EXERCISE MATERIALS below:
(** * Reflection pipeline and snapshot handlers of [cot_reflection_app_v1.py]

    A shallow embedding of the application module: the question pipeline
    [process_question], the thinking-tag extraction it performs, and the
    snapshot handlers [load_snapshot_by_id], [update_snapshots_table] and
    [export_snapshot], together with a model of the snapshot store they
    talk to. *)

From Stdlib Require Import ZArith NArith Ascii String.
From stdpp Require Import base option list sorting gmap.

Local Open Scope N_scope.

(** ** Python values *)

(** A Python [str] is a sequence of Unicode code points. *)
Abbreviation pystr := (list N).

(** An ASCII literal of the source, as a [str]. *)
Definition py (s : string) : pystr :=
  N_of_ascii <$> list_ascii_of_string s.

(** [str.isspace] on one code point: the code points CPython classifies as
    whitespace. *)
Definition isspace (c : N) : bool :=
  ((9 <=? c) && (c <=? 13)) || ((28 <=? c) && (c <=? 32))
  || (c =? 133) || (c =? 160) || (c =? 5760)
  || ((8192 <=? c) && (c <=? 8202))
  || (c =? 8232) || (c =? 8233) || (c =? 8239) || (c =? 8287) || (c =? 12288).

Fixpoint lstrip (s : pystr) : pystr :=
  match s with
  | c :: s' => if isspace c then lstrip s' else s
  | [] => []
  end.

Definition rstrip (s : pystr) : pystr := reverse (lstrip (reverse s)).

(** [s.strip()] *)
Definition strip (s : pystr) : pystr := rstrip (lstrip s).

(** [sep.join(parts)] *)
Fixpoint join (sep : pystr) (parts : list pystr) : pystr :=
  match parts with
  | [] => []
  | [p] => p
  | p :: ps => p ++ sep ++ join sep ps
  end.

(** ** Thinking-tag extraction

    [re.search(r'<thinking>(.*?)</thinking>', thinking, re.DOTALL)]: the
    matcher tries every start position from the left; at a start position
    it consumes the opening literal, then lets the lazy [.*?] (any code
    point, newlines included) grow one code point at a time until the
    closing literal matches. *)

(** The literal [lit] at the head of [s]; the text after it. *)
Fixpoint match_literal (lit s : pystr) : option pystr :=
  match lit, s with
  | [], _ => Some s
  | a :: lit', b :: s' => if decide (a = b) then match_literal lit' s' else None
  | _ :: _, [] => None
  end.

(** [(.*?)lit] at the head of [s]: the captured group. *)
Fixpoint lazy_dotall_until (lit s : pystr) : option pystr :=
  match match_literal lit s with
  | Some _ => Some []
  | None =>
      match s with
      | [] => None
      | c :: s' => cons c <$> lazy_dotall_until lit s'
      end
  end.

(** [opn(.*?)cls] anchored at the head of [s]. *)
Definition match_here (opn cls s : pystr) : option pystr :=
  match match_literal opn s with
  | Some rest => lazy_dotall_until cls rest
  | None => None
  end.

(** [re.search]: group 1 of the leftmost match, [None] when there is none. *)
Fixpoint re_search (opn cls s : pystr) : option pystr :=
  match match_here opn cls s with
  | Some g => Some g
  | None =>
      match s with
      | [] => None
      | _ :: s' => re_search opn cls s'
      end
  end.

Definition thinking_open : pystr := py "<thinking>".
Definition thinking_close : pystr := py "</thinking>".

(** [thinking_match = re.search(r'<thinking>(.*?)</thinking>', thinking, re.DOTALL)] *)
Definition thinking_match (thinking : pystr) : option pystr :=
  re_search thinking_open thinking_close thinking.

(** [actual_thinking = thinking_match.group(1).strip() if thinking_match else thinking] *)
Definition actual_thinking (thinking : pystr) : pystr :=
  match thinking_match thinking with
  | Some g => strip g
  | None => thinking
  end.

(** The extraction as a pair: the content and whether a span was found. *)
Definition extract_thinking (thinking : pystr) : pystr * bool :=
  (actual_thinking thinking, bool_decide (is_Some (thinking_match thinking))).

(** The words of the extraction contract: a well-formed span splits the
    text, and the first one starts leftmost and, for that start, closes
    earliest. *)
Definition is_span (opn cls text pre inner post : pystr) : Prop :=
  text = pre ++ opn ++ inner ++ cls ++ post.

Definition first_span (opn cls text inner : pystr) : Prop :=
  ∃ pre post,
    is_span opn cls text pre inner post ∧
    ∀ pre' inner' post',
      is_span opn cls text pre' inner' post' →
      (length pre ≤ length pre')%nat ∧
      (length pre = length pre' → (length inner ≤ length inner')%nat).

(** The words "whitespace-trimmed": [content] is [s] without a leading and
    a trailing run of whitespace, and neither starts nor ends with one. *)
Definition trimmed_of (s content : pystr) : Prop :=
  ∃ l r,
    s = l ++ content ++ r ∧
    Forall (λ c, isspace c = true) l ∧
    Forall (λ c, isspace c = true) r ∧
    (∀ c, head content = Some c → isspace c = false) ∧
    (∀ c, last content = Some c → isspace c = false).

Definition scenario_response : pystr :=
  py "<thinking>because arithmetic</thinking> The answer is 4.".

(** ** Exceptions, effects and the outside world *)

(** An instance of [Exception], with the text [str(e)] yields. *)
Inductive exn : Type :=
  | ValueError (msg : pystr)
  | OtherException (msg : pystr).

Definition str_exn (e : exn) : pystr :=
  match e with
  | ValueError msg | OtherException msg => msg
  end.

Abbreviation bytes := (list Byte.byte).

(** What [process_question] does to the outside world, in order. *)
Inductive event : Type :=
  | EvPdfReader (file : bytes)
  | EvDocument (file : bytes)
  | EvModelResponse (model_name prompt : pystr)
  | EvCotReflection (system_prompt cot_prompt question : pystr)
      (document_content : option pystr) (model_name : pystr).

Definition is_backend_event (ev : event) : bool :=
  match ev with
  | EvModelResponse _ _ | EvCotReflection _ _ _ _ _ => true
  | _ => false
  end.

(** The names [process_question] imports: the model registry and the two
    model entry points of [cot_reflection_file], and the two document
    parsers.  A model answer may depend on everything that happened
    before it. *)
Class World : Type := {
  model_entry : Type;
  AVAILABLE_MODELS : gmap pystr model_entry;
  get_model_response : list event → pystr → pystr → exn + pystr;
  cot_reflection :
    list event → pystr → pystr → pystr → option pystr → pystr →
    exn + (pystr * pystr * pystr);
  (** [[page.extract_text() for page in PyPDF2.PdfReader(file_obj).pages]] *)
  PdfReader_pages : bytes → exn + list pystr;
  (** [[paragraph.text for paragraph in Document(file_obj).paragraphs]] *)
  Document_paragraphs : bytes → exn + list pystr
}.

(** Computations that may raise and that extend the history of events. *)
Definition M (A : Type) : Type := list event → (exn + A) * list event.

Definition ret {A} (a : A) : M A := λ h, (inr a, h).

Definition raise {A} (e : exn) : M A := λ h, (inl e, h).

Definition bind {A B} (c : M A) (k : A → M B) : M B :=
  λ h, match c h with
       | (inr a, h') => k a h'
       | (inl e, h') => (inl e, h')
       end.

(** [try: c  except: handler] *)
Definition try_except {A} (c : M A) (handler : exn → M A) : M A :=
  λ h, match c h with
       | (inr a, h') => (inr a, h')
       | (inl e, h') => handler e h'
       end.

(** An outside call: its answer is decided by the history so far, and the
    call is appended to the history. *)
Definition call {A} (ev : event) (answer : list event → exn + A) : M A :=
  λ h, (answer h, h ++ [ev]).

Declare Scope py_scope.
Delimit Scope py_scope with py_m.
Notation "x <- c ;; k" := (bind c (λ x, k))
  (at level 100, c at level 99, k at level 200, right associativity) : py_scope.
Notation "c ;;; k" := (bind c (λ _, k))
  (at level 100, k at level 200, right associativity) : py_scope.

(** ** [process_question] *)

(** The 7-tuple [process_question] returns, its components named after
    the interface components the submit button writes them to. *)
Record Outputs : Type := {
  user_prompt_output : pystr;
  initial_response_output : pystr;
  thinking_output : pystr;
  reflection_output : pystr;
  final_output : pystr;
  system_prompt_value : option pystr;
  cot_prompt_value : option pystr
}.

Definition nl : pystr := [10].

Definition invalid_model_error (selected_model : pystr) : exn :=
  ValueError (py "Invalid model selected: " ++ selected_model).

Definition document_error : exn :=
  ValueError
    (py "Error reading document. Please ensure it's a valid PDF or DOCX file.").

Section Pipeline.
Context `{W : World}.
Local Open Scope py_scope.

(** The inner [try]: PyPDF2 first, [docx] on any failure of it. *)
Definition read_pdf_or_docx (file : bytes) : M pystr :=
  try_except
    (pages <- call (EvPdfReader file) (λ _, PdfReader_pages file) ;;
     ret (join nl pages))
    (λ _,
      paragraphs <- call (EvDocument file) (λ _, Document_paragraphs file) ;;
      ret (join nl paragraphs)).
End of EXERCISE MATERIALS.
EXERCISE MATERIALS below:
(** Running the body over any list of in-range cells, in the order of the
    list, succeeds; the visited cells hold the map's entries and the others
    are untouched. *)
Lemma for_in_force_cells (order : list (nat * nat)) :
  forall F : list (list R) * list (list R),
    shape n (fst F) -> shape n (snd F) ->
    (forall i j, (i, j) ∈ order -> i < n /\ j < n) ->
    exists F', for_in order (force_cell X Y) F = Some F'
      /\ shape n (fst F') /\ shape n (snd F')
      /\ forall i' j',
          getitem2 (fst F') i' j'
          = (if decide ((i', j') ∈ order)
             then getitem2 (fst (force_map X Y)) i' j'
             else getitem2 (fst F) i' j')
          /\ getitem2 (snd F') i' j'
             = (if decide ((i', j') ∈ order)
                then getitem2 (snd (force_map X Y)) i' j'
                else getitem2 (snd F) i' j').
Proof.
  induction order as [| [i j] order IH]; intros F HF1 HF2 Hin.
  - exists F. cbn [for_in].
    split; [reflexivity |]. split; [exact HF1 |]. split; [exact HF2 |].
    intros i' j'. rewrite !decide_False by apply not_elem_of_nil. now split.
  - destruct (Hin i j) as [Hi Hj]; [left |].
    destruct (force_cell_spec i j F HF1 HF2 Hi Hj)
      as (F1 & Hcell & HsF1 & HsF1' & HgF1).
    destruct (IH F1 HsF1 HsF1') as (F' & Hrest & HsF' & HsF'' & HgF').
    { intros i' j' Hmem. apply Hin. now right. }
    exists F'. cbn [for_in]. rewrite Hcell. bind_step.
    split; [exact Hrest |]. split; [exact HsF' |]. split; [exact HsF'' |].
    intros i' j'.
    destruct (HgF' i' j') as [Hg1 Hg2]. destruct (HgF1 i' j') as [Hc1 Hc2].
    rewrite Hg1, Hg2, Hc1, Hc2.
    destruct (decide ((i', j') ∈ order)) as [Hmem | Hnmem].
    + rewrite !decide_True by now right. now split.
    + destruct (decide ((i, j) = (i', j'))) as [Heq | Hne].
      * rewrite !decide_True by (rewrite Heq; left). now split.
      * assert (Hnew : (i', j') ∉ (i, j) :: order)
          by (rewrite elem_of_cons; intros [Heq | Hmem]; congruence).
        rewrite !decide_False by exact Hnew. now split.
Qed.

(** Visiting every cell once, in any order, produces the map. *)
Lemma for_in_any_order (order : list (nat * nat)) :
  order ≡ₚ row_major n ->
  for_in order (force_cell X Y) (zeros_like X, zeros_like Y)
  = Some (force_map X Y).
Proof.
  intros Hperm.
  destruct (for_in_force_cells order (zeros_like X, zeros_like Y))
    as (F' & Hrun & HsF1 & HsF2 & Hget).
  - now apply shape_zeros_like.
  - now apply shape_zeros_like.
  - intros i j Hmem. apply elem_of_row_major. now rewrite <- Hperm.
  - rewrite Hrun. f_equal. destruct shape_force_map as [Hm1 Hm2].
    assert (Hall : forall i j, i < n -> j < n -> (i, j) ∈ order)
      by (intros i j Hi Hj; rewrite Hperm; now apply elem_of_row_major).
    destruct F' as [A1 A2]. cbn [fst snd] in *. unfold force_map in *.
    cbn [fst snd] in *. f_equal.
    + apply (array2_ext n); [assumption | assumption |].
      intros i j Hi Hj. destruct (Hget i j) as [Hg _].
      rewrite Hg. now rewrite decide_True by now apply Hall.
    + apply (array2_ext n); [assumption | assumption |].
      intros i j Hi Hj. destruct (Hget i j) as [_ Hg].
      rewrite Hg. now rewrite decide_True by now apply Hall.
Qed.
End of EXERCISE MATERIALS.
Look through the data above and return exactly the lines from the one that contains "(** * Reflection" to the one that contains "Definition py (s", inclusive, with nothing else.

YOUR SOLUTION.
(** * Reflection pipeline and snapshot handlers of [cot_reflection_app_v1.py]

    A shallow embedding of the application module: the question pipeline
    [process_question], the thinking-tag extraction it performs, and the
    snapshot handlers [load_snapshot_by_id], [update_snapshots_table] and
    [export_snapshot], together with a model of the snapshot store they
    talk to. *)

From Stdlib Require Import ZArith NArith Ascii String.
From stdpp Require Import base option list sorting gmap.

Local Open Scope N_scope.

(** ** Python values *)

(** A Python [str] is a sequence of Unicode code points. *)
Abbreviation pystr := (list N).

(** An ASCII literal of the source, as a [str]. *)
Definition py (s : string) : pystr :=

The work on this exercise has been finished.